A pesquisa realizada em 2011 por Gustavo Venturi apresenta avanços em relação à edição anterior, de dez anos atrás. A avaliação geral de que a situação das mulheres melhorou, se comparada à de duas ou três décadas atrás, subiu de 65% para 74%.
Mas, apesar dos progressos, ainda há dados que chamam à reflexão: 23% das mulheres (contra 30% em 2001) disseram concordar que “nas decisões importantes, é justo que na casa o homem tenha a última palavra”; 24% (38% em 2001) consideram que “em um casal é importante que o homem tenha mais experiência sexual do que a mulher”; 15% (eram 24% em 2001) acreditam que “a mulher casada deve satisfazer sexualmente o marido mesmo quando não tenha vontade” e 4% (11% em 2001) acham que “se a mulher trair o homem é justo que ele bata nela”.

 “Estas questões são minoritárias, mas ainda persistem. Não é que elas digam ‘é justo que batam em mim’, mas elas imaginam a ‘vagabunda que vai sair com o meu marido merece apanhar’. É um julgamento moral da outra. A ideia de que isso seja legitimo é altamente perigosa para as próprias mulheres que acreditam nela”, afirma Gustavo. 

 Gentileza e autonomia

 Regina Navarro Lins reprova o cavalheirismo porque, para ela, esse comportamento carrega a ideia nociva de que as mulheres são incapazes. “Gentileza é uma coisa: homens têm que ser gentis com as mulheres e mulheres gentis com os homens. Se eu estou na frente, abro a porta para o meu amigo passar. A ideia do cavalheirismo embute uma noção de que a mulher é incompetente até para puxar uma cadeira, para abrir uma porta, pagar uma conta”.

A socióloga Tica Moreno diz que a tão problematizada divisão de contas pelo casal não é um problema em si. “O problema é quando o cara paga a conta e acha que por isso você tem de transar com ele”, afirma ela, acrescentando que há mulheres independentes financeiramente, com sucesso profissional, mas que não têm autonomia.
“Elas acreditam que têm de ter um homem ao lado para dar significado às suas vidas, que não podem tomar a iniciativa da conquista, não podem mostrar que gostam de sexo.”, conta a socióloga.

Há um modelo de família constituído na sociedade que coloca que a mulher tem de ter um marido e filhos, e muitas mulheres o perseguem. “Quando você constrói a sua identidade em função do interesse e da satisfação das necessidades dos outros, você se perde enquanto sujeito”, diz Tica. 

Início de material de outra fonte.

Lemma evaluate_weighted_sum_witness :
  let state := position_of ["..W."; "WWW."; "...."]%string HOME in
  wf_state state ∧ no_marks state ∧
  (EvalHomeReserved state).1 = 2%Z ∧
  (EvalHomeOpen (EvalHomeReserved state).2).1 = 1%Z ∧
  (EvalAwayReserved state).1 = 1%Z ∧
  (EvalAwayOpen (EvalAwayReserved state).2).1 = 0%Z ∧
  evaluate state = 3%Z ∧
  (evaluate_run state).2 = state.
Proof.
  intros state.
  assert (wf_state state) as Hwf by (split; [done|by repeat constructor]).
  assert (no_marks state) as Hno by (by repeat constructor).
  destruct (evaluate_weighted_sum state)
    as (Hpasses & Hsum & _ & _ & _ & Hrestore).
  destruct (Hrestore Hwf Hno) as (_ & Hfinal & _).
  split; [done|]. split; [done|].
  split; [by rewrite (proj1 (Hpasses state))|].
  split.
  { rewrite (proj1 (Hpasses state)).
    by rewrite (proj1 (proj2 (Hpasses (home_reserved_pairs state).2))). }
  split; [by rewrite (proj1 (proj2 (proj2 (Hpasses state))))|].
  split.
  { rewrite (proj1 (proj2 (proj2 (Hpasses state)))).
    by rewrite (proj2 (proj2 (proj2 (Hpasses (away_reserved_pairs state).2)))). }
  split; [|done]. rewrite Hsum. by vm_compute.
Defined.

Lemma search_depth_zero_witness :
  let s := fresh_searcher HOME in
  let state := position_of [".."; ".."]%string HOME in
  depth (root s) = 0 ∧
  ∃ s', search INT_MIN INT_MAX legal_placement state 0 s
          = Done (set_score (evaluate state) (root s), s').
Proof.
  intros s state. split; [done|].
  destruct (search_depth_zero INT_MIN INT_MAX legal_placement state s)
    as (s' & H & _); [done|]. by exists s'.
Defined.

Lemma cache_emptied_on_consumption_witness :
  depth (root cached_engine) = 0 ∧
  is_Some (ordered_moves cached_engine !! pos_3x3) ∧
  ∀ key, ordered_moves
           (children_of legal_placement (root cached_engine) pos_3x3
              cached_engine).2 !! key = None.
Proof.
  split; [done|].
  assert (ordered_moves cached_engine !! pos_3x3 =
          Some [set_score 2 (Node_new AWAY 3 (mkLocation 1 0 1 1));
                set_score 0 (Node_new AWAY 3 (mkLocation 2 1 2 2))]) as H
    by apply lookup_singleton_eq.
  split; [by eexists|].
  by apply (cache_emptied_on_consumption legal_placement
              (root cached_engine) pos_3x3 cached_engine _ eq_refl H).
Defined.

Lemma terminal_below_horizon_witness :
  let state := position_of ["."]%string AWAY in
  let parent := root (fresh_searcher AWAY) in
  let s := mkSearcher parent [Node_default; Node_default] ∅ in
  expand legal_placement parent state = [] ∧
  ∃ s', search_under INT_MIN INT_MAX legal_placement 1 parent
          (mkAlphaBeta INT_MIN INT_MAX) state 1 s = Done s' ∧
        best_moves s' !! 0 =
          Some (mkNode AWAY 0 (mkLocation 0 0 0 0) INT_MAX false true).
Proof.
  intros state parent s.
  assert (expand legal_placement parent state = []) as H by by vm_compute.
  split; [done|].
  apply (terminal_below_horizon INT_MIN INT_MAX legal_placement 0 parent
           (mkAlphaBeta INT_MIN INT_MAX) state 1 s);
    [simpl; lia|simpl; lia|by left + by right|done].
Defined.

Lemma cache_lifecycle_witness :
  cache_wf cached_engine ∧
  ∃ n s', search INT_MIN INT_MAX legal_placement pos_3x3 3 cached_engine
            = Done (n, s') ∧ ordered_moves s' = ∅.
Proof.
  assert (cache_wf cached_engine) as Hwf.
  { apply map_Forall_singleton. by repeat constructor. }
  split; [done|].
  destruct (proj2 (proj2 (proj2 (proj2
              (cache_lifecycle INT_MIN INT_MAX legal_placement))))
              pos_3x3 3 cached_engine) as [Hgone Hdone];
    [done|lia|done|by unfold cached_engine; simpl; rewrite lookup_singleton_eq|].
  destruct Hdone as (n & s' & Hrun); [lia|by vm_compute|].
  exists n, s'. split; [done|]. by eapply Hgone.
Defined.

Lemma search_deterministic_witness :
  let s1 := fresh_searcher HOME in
  let s2 := mkSearcher (root s1) [set_score 7 Node_default]
                       (ordered_moves cached_engine) in
  let state := position_of ["..."; "..."; "..."]%string HOME in
  (ordered_moves s1 !! state = None ∧ ordered_moves s2 !! state = None ∧
   ordered_moves s1 ≠ ordered_moves s2) ∧
  ∃ n s1' s2',
    search INT_MIN INT_MAX legal_placement state 3 s1 = Done (n, s1') ∧
    search INT_MIN INT_MAX legal_placement state 3 s2 = Done (n, s2') ∧
    best_moves s1' = best_moves s2'.
Proof.
  intros s1 s2 state.
  assert (ordered_moves s1 !! state = None) as H1 by apply lookup_empty.
  assert (ordered_moves s2 !! state = None) as H2
    by by apply lookup_singleton_ne.
  split.
  { split; [done|]. split; [done|]. intros H.
    assert (ordered_moves s2 !! pos_3x3 = None) as H3
      by (rewrite <- H; apply lookup_empty).
    unfold s2, cached_engine in H3. simpl in H3.
    by rewrite lookup_singleton_eq in H3. }
  apply (search_deterministic INT_MIN INT_MAX legal_placement state 3 s1 s2);
    [done|done|done|done|by vm_compute].
Defined.

Lemma expand_children_witness :
  let state := position_of [".."]%string HOME in
  let parent := root (fresh_searcher HOME) in
  let child := Node_new AWAY 1 (mkLocation 0 0 0 1) in
  child ∈ expand legal_placement parent state ∧
  team child = toggle (team parent) ∧ depth child = depth parent + 1.
Proof.
  intros state parent child.
  assert (child ∈ expand legal_placement parent state) as H.
  { assert (expand legal_placement parent state = [child]) as ->
      by by vm_compute.
    apply list_elem_of_here. }
  split; [done|].
  destruct (proj2 (expand_children legal_placement parent state) child H)
    as (_ & _ & Ht & Hd & _).
  by split.
Defined.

 Para Regina, há uma questão simples que ajuda a definir se uma mulher tem ou não autonomia: você aceita dividir a conta do motel? Ela afirma que para muitas mulheres isso ainda é tabu. “Parece que, para essa mulher, ir a um motel não proporcionará prazer aos dois”. A psicanalista acredita que a explicação para isso é reflexo de milênios de opressão.

“Quando a mulher começou a ser oprimida, há cinco mil anos, ela não tinha como reagir. Então, a única forma que ela encontrou para se defender foi usando o corpo. Controlando as necessidades sexuais masculinas, ela conseguia benefícios em troca, como roupas, joias e comida… É possível que venha daí a ideia de que, ao fazer sexo com ela, o homem tenha de pagar alguma coisa”, diz a psicanalista.